With this grant, the multidisciplinary program will study the interactions between tobacco carcinogens and chemopreventive agents, the potential of the Cox-2 inhibitor drug, Celecoxib, for lung cancer chemoprevention and intermediate markers of lung carcinogenesis.

One of the studies includes a clinical trial of current and former smokers taking Celecoxib, a drug often prescribed for the treatment of osteoarthritis, but recently found effective in reducing colorectal polyps in patients with familial adenomatous polyposis. The trial, led by Dr. Jonathon Kurie, seeks to determine if the drug is an effective and safe agent for reversing lung damage caused by smoking.

Since 1995, M. D. Anderson has conducted chemoprevention trials with former smokers. One third of the former smokers took a combination of 13-cis retinoic acid, a synthetic vitamin A analogue, and alpha-Tocopherol, a synthetic form of vitamin E. The other one third of patients received 9-cis retinoic acid and the remaining third, a placebo. Final results of the study are still being gathered.

"The trial with 13-cis retinoic acid reinforces why we need to do a multidisciplinary study," said Dr. Hong. "We want to find the 'tamoxifen' for lung cancer, but we also want to better understand how these agents react in the body on the most basic cellular levels."

Other projects funded by the grant will examine the molecular mechanisms of the Cox ­ 2 enzyme and why some compounds are effective for some patients and not for others. Other studies will examine molecular and cellular changes in lung tissue and mechanisms that stimulate cell proliferation. The studies will be conducted by Drs. Reuben Lotan, Li Mao, Bharat B. Aggarwal, Robert Newman, Adel El-Naggar, J. Jack Lee and Walter Hittelman.

According to Dr. Hong, the $10 million grant allows the comprehensive lung cancer chemoprevention program to continue its work and transition into research areas where new discoveries have been made. M. D. Anderson researchers have made many significant chemoprevention findings as a result of research funded by the 1995 grant.

Key discoveries made in the last five years include the first molecular evidence that former smokers are still at high risk for developing lung cancer, the relationship of a synthetic retinoid (Fenretinide) significantly reducing the activity of telomerase -- an enzyme vital to the development and growth of cancer -- in heavy smokers, and the identification of a possible biomarker for tracking the effectiveness of chemoprevention strategies.

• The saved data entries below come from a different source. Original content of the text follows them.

(* ===== verification/Files.v ===== *)
(** The file-manager windows of [kernel/src/main.rs]: navigators with their history and cache,
    the two panes and their hit tests, selection, marquee and scroll bar, drag and drop, and
    the small number formatters of that file.

    Coordinates are plain integers, as in [Desktop]. Drawing is left out; where a cell is drawn
    is [cell_rect]. [None] for the controller: no disk was found. *)

From stdpp Require Import prelude list numbers strings.
From S2P Require Import Prelude Text Pmm Memory Hepfs Elf Display Media Desktop Mouse.

Local Open Scope Z_scope.

(** ** Navigators *)

(** [(ino, name, is_dir, size)] *)
Definition info : Type := Z * list Z * bool * Z.

Record HepfsNav := mkNav {
  nav_ino : Z; nav_path : list Z; back : list (Z * list Z); fwd : list (Z * list Z);   (** stacks, top last *)
  selected : option (Z * Z); selected_at : Z; range_selected : list Z; scroll : Z;
  cache_ino : option Z; cache_gen : Z; cache_entries : list info }.

Definition hepfs_nav_new : HepfsNav := mkNav ROOT_INO (txt "/") [] [] None 0 [] 0 None 0 [].

Definition set_place (i : Z) (p : list Z) (b f : list (Z * list Z)) (n : HepfsNav) : HepfsNav :=
  mkNav i p b f (selected n) (selected_at n) (range_selected n) (scroll n) (cache_ino n) (cache_gen n) (cache_entries n).
Definition set_selection (s : option (Z * Z)) (at_ : Z) (r : list Z) (n : HepfsNav) : HepfsNav :=
  mkNav (nav_ino n) (nav_path n) (back n) (fwd n) s at_ r (scroll n) (cache_ino n) (cache_gen n) (cache_entries n).
Definition set_scroll (v : Z) (n : HepfsNav) : HepfsNav :=
  mkNav (nav_ino n) (nav_path n) (back n) (fwd n) (selected n) (selected_at n) (range_selected n) v (cache_ino n) (cache_gen n) (cache_entries n).
Definition set_cache (i : option Z) (g : Z) (e : list info) (n : HepfsNav) : HepfsNav :=
  mkNav (nav_ino n) (nav_path n) (back n) (fwd n) (selected n) (selected_at n) (range_selected n) (scroll n) i g e.

(** The Back button, and the row [..]: the selected row stays selected. *)
Definition go_back (n : HepfsNav) : HepfsNav :=
  match last (back n) with
  | Some (pino, ppath) =>
    set_scroll 0 (set_selection (selected n) (selected_at n) [] (set_place pino ppath (removelast (back n)) (fwd n ++ [(nav_ino n, nav_path n)]) n))
  | None => n
  end.

(** The Forward button. *)
Definition go_forward (n : HepfsNav) : HepfsNav :=
  match last (fwd n) with
  | Some (nino, npath) =>
    set_scroll 0 (set_selection (selected n) (selected_at n) [] (set_place nino npath (back n ++ [(nav_ino n, nav_path n)]) (removelast (fwd n)) n))
  | None => n
  end.

(** [if path == "/" { "/{name}" } else { "{path}/{name}" }] *)
Definition join_path (path name : list Z) : list Z := if beq path (txt "/") then txt "/" ++ name else path ++ txt "/" ++ name.

(** Opening a directory row. *)
Definition enter_dir (ino : Z) (name : list Z) (n : HepfsNav) : HepfsNav :=
  set_scroll 0 (set_selection None (selected_at n) [] (set_place ino (join_path (nav_path n) name) (back n ++ [(nav_ino n, nav_path n)]) [] n)).

(** A desktop icon's or pinned folder's new window: only the place is set. *)
Definition open_at (ino : Z) (path : list Z) (n : HepfsNav) : HepfsNav := set_place ino path (back n) (fwd n) n.

(** ** The grid *)

Definition HEPFS_TREE_W_NUM : Z := 35.
Definition HEPFS_TREE_W_DEN : Z := 100.
Definition GRID_CELL_W : Z := 72.
Definition GRID_CELL_H : Z := 60.
Definition HEPFS_SCROLLBAR_W : Z := 8.

Definition left_w (ww : Z) : Z := ww * HEPFS_TREE_W_NUM / HEPFS_TREE_W_DEN.
Definition right_w (ww : Z) : Z := ssub ww (left_w ww + 1).

Definition grid_cols (right_w : Z) : Z := Z.max (ssub right_w HEPFS_SCROLLBAR_W / GRID_CELL_W) 1.

Definition grid_idx_at (rel_x rel_y right_w scroll_rows : Z) : Z :=
  let cols := grid_cols right_w in
  let col := Z.min (Z.max rel_x 0 / GRID_CELL_W) (cols - 1) in
  let visual_row := Z.max rel_y 0 / GRID_CELL_H in
  (visual_row + scroll_rows) * cols + col.

(** Where [render_hepfs_window] draws cell [idx] of a window it is given at [(wx, wy)], if it does: the
    rows above the scroll offset and those that do not fit are skipped. *)
Definition cell_rect (wx wy ww wh scroll idx : Z) : option (Z * Z) :=
  let cols := grid_cols (right_w ww) in
  let row := idx / cols in
  if row <? scroll then None
  else
    let list_top := wy + 23 in
    let cy := list_top + (row - scroll) * GRID_CELL_H in
    if list_top + ssub wh 23 <? cy + GRID_CELL_H then None
    else Some (wx + left_w ww + 1 + idx mod cols * GRID_CELL_W, cy).

(** The render loop of [task_blink] draws a window at its eased position, negative
    coordinates taken as 0. *)
Definition drawn_cell (r : rect) (scroll idx : Z) : option (Z * Z) :=
  let '(x, y, w, h) := r in cell_rect (Z.max x 0) (Z.max y 0) w h scroll idx.

(** The rows and the largest scroll offset of a pane with [total] cells. *)
Definition div_ceil (a b : Z) : Z := (a + b - 1) / b.
Definition max_scroll_of (total right_w list_h : Z) : Z :=
  ssub (div_ceil total (grid_cols right_w)) (Z.max (div_ceil list_h GRID_CELL_H) 1).

(** The loop of [fs_marquee_hits] over the cells. *)
Definition marquee_cells (wx wy ww wh scroll total rx0 rx1 ry0 ry1 : Z) : list Z :=
  let rw := right_w ww in
  let right_x := wx + left_w ww + 1 in
  let list_top := wy + 23 in
  let list_h := Z.max (wh - 23) 0 in
  let cols := grid_cols rw in
  List.filter (λ idx,
    let row := idx / cols in
    if row <? scroll then false
    else
      let cy := list_top + (row - scroll) * GRID_CELL_H in
      if list_top + list_h <? cy + GRID_CELL_H then false
      else
        let cx := right_x + idx mod cols * GRID_CELL_W in
        (cx <? rx1) && (rx0 <? cx + GRID_CELL_W) && (cy <? ry1) && (ry0 <? cy + GRID_CELL_H))
    (seqZ 0 total).

(** ** Numbers as text *)

(** The digits of [n], last first, into [tmp] from index [i - 1] down; an index below 0 panics. *)
Fixpoint digits_down (fuel : nat) (n i : Z) (tmp : list Z) : outcome (Z * list Z) :=
  match fuel with
  | O => Ok (i, tmp)
  | S fuel =>
    if n =? 0 then Ok (i, tmp)
    else if i =? 0 then Panic "index out of bounds"
    else digits_down fuel (n / 10) (i - 1) (<[Z.to_nat (i - 1) := 0x30 + n mod 10]> tmp)
  end.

"This grant is a tremendous validation of the research Dr. Hong and his team have conducted over the last decade and the studies they will be conducting in the years to come," said Dr. John Mendelsohn, president of M. D. Anderson. "This collaborative team is a microcosm of M. D. Anderson's translational research program, providing patients the opportunity to benefit from the most current findings coming out of the laboratory."

M. D. Anderson has been a leader in chemoprevention since the early 1990s, when Dr. Hong was the first to demonstrate that retinoids can reverse oral leukoplakia, a premalignant condition that often leads to cancer, and that 13-cis retinoic acid can prevent secondary primary tumors among patients with head and neck cancers. M. D. Anderson and other institutions across the nation are conducting chemoprevention trials for cancers of the breast, colon, prostate, head and neck, bladder and cervix.

During 2000, M. D. Anderson received 181 NCI grants, including a five-year, $9.2 million grant for targeted anti-angiogenesis.  Also this year, M. D. Anderson received the NCI's first Specialized Programs of Research Excellence (SPORE) grant for bladder cancer research for $13.9 million and a $13 million SPORE grant for prostate cancer research.